As a father raising four children in Boyle Heights, he said, he is very concerned about the cumulative effects from industrial pollution.
Exide officials did not attend the hearing. A spokeswoman said they had not been told about it. But company officials said they have been working to reduce emissions since learning of the problem and last weekend installed a door on the entrance of a furnace. Tests over the next few weeks will show whether that has controlled emissions and what additional improvements may be required.
“Exide has really worked hard to protect people in the community,” said spokeswoman Mary McCormick. “They have really gone out of their way to make sure that everything and anything is being done.”
The 15-acre plant, which melts down up to 40,000 batteries a day, has been operating in Vernon since 1922. Exide purchased it in 2000, officials said.
For much of the last decade, health concerns at the plant have centered on lead, a primary component in batteries.
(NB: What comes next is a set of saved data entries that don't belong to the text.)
Lemma resp_NextToken : rel Restarted Same NextToken NextToken.
Proof.
  intros l1 l2 H. unfold NextToken.
  pose proof (set_sawNL_proper Restarted false l1 l2 H) as H0.
  unfold mbind, LexM_bind, M_bind, modify, get.
  set (n1 := fuel (set_sawNL false l1)). assert (n1 = fuel (set_sawNL false l2)) as <- by (subst n1; by sim_rw_all).
  destruct (resp_nextToken n1 ltac:(subst n1; unfold fuel; lia) _ _ H0) as [Hr Hs].
  destruct (nextToken n1 (set_sawNL false l1)) as [o1 s1], (nextToken n1 (set_sawNL false l2)) as [o2 s2].
  cbn in *. subst o2. destruct o1; cbn; split; try done. by rewrite Hs.
Qed.

(** [Scan] depends neither on [Docs] nor on where the last token started. *)
Lemma resp_Scan m : rel Restarted Same (Scan m) (Scan m).
Proof.
  intros l1 l2 H. unfold Scan.
  destruct (resp_NextToken _ _ (set_mode_proper Restarted m l1 l2 H)) as [Hr Hs].
  destruct (NextToken (set_mode m l1)) as [o1 s1], (NextToken (set_mode m l2)) as [o2 s2].
  cbn in Hr, Hs. subst o2. pose proof (set_mode_proper Same ScanDefault s1 s2 Hs) as Hm.
  destruct o1 as [t|e| |]; try by split.
  set (s1' := set_mode ScanDefault s1) in *. set (s2' := set_mode ScanDefault s2) in *.
  clearbody s1' s2'. cbv zeta. unfold index, mbind, LexM_bind, M_bind. sim_rw_all.
  destruct (offs s2' !! startPos s2'), (offs s2' !! pos s2'); by split.
Qed.
End scan.
(* ===== verification/LexerPos.v ===== *)
(** * Positions and reachable states of the scanner

    The two ways back from a line and column to a byte offset, the states a
    parser can bring the scanner to by scanning, marking and rewinding, and
    the invariant they keep. *)

From S2P Require Import Prelude GoString Diag Token Lexer LexerFacts LexerSim.
From Stdlib Require Import Ascii.

Open Scope Z_scope.

(** ** From a line and column back to a rune index *)

Lemma skip_lines_here L i rs : skip_lines L L i rs = i.
Proof. destruct rs; cbn; [done|]. by rewrite Z.ltb_irrefl. Qed.

(** Skipping the lines before the line of the rune at [j] stops at the start
    of that line, from which the column counts. *)
Lemma skip_lines_column rs ln c0 i j :
  (j ≤ length rs)%nat → 1 ≤ c0 →
  let '(L, C) := foldl lc_step (ln, c0) (take j rs) in
  ln ≤ L ∧ 1 ≤ C ∧
  (if ln =? L then C = c0 + Z.of_nat j
   else (skip_lines ln L i rs + Z.to_nat (C - 1) = i + j)%nat).
Proof.
  revert ln c0 i j. induction rs as [|c rs IH]; intros ln c0 i j Hj Hc0.
  { destruct j; cbn in *; [|lia]. rewrite Z.eqb_refl. lia. }
  destruct j as [|j]; [cbn; rewrite Z.eqb_refl; lia|].
  cbn [take foldl skip_lines]. unfold lc_step at 2. cbn [fst snd] in *. cbn [length] in Hj.
  destruct (c =? 10) eqn:Hc.
  - specialize (IH (ln + 1) 1 (S i) j ltac:(lia) ltac:(lia)).
    destruct (foldl lc_step _ _) as [L C]. destruct IH as (? & ? & IH).
    assert ((ln =? L) = false) as -> by (apply Z.eqb_neq; lia).
    assert ((ln <? L) = true) as -> by (apply Z.ltb_lt; lia).
    split; [lia|]. split; [done|]. destruct (Z.eqb_spec (ln + 1) L) as [<-|]; [|lia].
    rewrite skip_lines_here. lia.
  - specialize (IH ln (c0 + 1) (S i) j ltac:(lia) ltac:(lia)).
    destruct (foldl lc_step _ _) as [L C]. destruct IH as (? & ? & IH).
    split; [done|]. split; [done|]. destruct (Z.eqb_spec ln L) as [<-|]; [lia|].
    assert ((ln <? L) = true) as -> by (apply Z.ltb_lt; lia). lia.
Qed.

Lemma linecol_at_start rs j :
  (j ≤ length rs)%nat →
  let '(L, C) := linecol_at rs j in
  1 ≤ L ∧ 1 ≤ C ∧ (skip_lines 1 L 0 rs + Z.to_nat (C - 1) = j)%nat.
Proof.
  intros Hj. pose proof (skip_lines_column rs 1 1 0 j Hj ltac:(lia)) as H.
  unfold linecol_at, linecol. destruct (foldl lc_step _ _) as [L C]. destruct H as (? & ? & H).
  split; [done|]. split; [done|]. destruct (Z.eqb_spec 1 L) as [<-|]; [|done].
  rewrite skip_lines_here. lia.
Qed.

(** ** The decoded string *)

Lemma range_string_skip k off s : range_string k off s = range_string 0 (off + Nat.min k (String.length s)) (drop_str k s).
Proof.
  revert off s. induction k as [|k IH]; intros off s.
  { cbn. f_equal. lia. }
  destruct s as [|a s]; [done|]. cbn [range_string drop_str String.length]. rewrite IH.
  f_equal. cbn. lia.
Qed.

Lemma decode_rune_fits s : s ≠ EmptyString → (1 ≤ (decode_rune s).2 ≤ String.length s)%nat.
Proof.
  intros Hs. destruct s as [|a s1]; [done|]. unfold decode_rune.
  repeat case_match; cbn [snd String.length]; lia.
Qed.

Lemma range_string_step off s r w :
  s ≠ EmptyString → decode_rune s = (r, w) →
  range_string 0 off s = (off, r) :: range_string 0 (off + w) (drop_str w s).
Proof.
  intros Hs Hd. pose proof (decode_rune_fits s Hs) as Hw. rewrite Hd in Hw. cbn in Hw.
  destruct s as [|a s]; [done|]. cbn [range_string]. rewrite Hd. f_equal.
  destruct w as [|w]; [lia|]. rewrite range_string_skip. cbn [drop_str String.length Nat.sub] in *.
  rewrite Nat.sub_0_r, Nat.min_l by lia. f_equal. lia.
Qed.

Lemma drop_str_length k s : String.length (drop_str k s) = (String.length s - k)%nat.
Proof.
  revert s. induction k as [|k IH]; intros s; [cbn; lia|]. destruct s; cbn; [done|apply IH].
Qed.

Lemma drop_str_drop i j s : drop_str i (drop_str j s) = drop_str (j + i) s.
Proof.
  revert s. induction j as [|j IH]; intros s; [done|]. destruct s; cbn; [|apply IH].
  by destruct i.
Qed.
In 2007, elevated levels of lead were detected in the air around the plant. That resulted in a series of enforcement actions, including an unusual 2008 order from the air district that Exide cut its production in half until lead emissions came under control. The company enclosed parts of the operation and installed negative air pressure systems, and its lead emissions have fallen, officials said.
Lead can cause irreversible nerve and brain damage in children and health problems in adults.
AQMD officials became aware of the surprisingly high levels of arsenic emissions from Exide in late 2010. It took two years to figure out where in the plant they were coming from and quantify the risk to people and the environment. A study was completed earlier this year. It found emissions had elevated the cancer risk such that approximately 156 cases per million people could be expected to develop among workers in the industrial area near the plant. Risk calculations assume exposure over decades.
For residents living in adjacent areas, that risk is about 22 per million, according to air district officials.
The air district requires public notification when the cancer risk exceeds 10 per million.
Since 1987, when a program to regulate toxic emissions went into effect, only about 20 facilities in Southern California have reported cancer risks from emissions that were greater than 25 per million.
The company has 180 days to come up with a plan to fix the problem, and three years to implement it. However, Mohsen Nazemi, the air district’s deputy executive officer, told council members that officials intend to see that the problem is fixed much sooner.
“We do not get these type of risks very often,” Nazemi said.